[Dataset entries]
╭──
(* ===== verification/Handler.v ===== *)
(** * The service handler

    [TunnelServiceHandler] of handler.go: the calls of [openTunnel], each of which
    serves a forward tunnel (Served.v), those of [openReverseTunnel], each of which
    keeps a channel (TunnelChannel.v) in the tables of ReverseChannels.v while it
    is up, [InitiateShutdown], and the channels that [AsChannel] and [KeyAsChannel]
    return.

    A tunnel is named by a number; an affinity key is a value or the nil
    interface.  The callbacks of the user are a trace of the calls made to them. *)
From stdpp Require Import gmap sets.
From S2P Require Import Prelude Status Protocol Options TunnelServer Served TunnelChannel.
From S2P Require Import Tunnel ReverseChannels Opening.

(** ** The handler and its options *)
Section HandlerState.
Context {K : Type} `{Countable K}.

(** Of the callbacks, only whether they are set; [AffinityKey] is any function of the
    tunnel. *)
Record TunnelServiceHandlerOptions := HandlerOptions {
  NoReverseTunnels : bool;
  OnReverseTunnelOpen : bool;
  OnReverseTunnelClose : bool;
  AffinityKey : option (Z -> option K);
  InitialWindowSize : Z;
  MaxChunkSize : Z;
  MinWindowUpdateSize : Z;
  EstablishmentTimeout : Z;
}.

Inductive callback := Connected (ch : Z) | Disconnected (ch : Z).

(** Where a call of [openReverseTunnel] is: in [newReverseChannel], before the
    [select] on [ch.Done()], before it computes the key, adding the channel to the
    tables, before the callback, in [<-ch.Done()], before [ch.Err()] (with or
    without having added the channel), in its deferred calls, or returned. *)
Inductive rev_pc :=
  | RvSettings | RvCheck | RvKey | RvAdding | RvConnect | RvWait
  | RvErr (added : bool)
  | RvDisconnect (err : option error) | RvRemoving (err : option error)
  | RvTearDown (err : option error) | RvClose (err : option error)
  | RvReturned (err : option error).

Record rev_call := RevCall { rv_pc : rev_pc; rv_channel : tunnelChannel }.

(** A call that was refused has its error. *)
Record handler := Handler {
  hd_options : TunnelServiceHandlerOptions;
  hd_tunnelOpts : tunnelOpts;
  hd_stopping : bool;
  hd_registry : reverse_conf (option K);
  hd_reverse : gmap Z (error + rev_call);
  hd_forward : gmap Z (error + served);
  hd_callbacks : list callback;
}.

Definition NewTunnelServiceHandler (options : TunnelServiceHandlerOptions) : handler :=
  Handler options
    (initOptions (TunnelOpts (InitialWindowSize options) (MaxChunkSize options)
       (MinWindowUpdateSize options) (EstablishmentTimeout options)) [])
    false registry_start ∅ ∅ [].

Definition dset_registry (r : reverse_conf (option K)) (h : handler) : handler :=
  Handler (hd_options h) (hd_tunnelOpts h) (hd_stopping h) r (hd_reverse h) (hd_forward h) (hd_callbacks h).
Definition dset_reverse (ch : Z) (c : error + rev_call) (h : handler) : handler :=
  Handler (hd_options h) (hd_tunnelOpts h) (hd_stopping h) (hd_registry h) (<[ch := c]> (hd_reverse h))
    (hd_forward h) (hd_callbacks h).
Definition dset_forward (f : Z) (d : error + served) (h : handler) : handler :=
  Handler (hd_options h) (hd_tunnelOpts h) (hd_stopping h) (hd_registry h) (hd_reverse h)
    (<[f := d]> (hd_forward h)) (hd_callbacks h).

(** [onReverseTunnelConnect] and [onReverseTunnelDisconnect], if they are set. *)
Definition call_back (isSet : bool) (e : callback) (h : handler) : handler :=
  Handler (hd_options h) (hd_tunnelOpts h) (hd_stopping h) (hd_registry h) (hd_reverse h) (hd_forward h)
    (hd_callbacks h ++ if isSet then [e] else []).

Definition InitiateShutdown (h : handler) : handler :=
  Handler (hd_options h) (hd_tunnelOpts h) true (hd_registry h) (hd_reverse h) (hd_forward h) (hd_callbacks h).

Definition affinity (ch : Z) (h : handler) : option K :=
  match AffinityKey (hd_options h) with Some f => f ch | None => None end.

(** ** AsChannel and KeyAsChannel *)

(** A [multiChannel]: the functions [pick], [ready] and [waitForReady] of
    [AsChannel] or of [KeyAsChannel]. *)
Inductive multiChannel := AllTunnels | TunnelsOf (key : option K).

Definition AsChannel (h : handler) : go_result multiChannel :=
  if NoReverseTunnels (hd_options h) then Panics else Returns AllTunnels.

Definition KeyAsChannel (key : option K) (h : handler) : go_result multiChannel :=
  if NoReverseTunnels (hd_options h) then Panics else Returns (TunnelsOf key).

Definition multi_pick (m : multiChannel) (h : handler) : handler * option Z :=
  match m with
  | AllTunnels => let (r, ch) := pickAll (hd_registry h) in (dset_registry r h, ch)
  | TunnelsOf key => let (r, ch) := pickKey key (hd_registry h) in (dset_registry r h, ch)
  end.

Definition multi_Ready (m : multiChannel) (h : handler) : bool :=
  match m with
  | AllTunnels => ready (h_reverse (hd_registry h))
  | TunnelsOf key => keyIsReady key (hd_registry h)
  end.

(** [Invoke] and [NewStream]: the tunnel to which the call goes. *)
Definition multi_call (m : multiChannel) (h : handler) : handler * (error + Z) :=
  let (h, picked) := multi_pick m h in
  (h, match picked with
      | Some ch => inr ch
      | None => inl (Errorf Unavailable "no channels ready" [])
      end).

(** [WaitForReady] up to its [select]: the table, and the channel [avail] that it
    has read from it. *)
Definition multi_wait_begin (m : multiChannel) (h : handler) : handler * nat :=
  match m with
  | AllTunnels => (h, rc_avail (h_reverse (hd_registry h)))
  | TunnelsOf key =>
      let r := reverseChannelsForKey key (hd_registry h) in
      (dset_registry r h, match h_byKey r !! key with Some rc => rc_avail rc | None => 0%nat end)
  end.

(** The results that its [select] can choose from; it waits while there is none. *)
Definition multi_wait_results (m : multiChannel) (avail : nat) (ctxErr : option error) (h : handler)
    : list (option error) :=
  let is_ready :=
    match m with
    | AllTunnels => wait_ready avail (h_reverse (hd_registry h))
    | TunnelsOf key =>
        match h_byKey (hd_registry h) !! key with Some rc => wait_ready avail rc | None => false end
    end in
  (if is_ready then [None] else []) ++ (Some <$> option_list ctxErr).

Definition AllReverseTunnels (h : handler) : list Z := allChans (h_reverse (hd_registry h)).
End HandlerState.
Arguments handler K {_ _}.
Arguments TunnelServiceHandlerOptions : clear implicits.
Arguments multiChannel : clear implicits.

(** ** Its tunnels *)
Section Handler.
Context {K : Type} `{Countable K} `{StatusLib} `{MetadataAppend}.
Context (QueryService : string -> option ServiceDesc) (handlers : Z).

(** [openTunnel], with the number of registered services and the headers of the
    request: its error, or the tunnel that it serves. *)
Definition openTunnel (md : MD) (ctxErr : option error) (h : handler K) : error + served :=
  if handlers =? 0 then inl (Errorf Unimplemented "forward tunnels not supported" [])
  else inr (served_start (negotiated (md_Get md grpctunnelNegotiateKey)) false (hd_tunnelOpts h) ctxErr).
╰──
╭──
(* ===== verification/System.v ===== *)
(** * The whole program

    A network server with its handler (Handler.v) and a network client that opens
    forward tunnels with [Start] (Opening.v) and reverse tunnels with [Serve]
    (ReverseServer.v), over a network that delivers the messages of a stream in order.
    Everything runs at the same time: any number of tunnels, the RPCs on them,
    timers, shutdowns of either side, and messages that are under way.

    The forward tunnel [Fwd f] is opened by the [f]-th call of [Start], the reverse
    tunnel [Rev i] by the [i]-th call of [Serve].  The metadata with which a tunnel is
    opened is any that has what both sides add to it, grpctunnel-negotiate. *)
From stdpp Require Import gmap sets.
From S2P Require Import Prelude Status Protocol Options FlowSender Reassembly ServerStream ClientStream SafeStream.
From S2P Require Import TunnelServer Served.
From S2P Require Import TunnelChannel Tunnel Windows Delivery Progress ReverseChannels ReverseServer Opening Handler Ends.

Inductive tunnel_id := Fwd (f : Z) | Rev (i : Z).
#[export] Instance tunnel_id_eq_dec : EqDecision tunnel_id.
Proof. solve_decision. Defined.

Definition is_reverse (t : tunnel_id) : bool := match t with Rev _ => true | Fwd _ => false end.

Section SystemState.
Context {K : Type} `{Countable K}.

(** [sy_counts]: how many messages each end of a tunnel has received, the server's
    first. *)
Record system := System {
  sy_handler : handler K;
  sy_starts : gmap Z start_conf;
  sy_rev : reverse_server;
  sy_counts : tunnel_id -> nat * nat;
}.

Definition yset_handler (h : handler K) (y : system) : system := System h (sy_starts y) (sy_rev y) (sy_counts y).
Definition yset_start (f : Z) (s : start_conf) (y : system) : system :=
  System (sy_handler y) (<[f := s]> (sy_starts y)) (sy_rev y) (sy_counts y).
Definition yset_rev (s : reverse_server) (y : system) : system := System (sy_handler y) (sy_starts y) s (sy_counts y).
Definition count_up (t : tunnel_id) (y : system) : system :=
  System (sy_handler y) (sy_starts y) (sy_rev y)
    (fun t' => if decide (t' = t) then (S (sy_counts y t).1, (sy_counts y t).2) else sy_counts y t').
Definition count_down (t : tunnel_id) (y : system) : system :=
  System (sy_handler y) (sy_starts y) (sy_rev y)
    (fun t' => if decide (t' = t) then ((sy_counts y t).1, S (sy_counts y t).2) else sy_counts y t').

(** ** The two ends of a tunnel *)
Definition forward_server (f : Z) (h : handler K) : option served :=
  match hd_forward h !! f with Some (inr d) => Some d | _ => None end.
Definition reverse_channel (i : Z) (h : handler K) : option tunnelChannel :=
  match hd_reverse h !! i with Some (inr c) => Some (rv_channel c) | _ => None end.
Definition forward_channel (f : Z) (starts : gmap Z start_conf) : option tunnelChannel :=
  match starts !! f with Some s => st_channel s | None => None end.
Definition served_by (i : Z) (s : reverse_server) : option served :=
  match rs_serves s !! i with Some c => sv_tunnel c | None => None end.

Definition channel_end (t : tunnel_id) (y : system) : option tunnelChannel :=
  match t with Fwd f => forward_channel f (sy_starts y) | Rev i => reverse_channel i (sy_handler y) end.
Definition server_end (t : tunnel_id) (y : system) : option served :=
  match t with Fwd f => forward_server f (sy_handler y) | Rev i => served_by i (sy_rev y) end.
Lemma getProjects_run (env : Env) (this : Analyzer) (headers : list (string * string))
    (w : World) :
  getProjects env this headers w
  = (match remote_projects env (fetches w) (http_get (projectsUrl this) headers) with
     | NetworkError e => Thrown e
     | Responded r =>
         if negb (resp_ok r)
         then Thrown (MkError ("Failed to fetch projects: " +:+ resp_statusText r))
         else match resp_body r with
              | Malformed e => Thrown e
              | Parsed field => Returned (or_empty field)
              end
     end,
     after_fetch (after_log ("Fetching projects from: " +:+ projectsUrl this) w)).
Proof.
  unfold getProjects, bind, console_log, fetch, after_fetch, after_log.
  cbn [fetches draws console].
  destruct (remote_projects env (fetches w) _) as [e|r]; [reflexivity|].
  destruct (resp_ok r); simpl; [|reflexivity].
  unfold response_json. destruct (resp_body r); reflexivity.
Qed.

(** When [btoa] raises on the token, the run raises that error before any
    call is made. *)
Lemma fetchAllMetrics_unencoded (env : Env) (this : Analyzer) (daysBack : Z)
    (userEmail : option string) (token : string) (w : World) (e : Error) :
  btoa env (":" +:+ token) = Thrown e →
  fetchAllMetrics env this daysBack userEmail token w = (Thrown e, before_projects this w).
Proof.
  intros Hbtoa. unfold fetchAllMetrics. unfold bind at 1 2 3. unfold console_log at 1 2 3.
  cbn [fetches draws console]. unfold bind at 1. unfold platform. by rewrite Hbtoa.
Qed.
╰──
> _Your goal_:
Extract from the records above the lines from the one containing "(** [onReverseTunnelConnect] and" to the one containing "h) (hd_registry h) (hd_reverse h) (hd_forward h)", both lines included, exactly as they appear and with nothing else.

> _Answer section_:
(** [onReverseTunnelConnect] and [onReverseTunnelDisconnect], if they are set. *)
Definition call_back (isSet : bool) (e : callback) (h : handler) : handler :=
  Handler (hd_options h) (hd_tunnelOpts h) (hd_stopping h) (hd_registry h) (hd_reverse h) (hd_forward h)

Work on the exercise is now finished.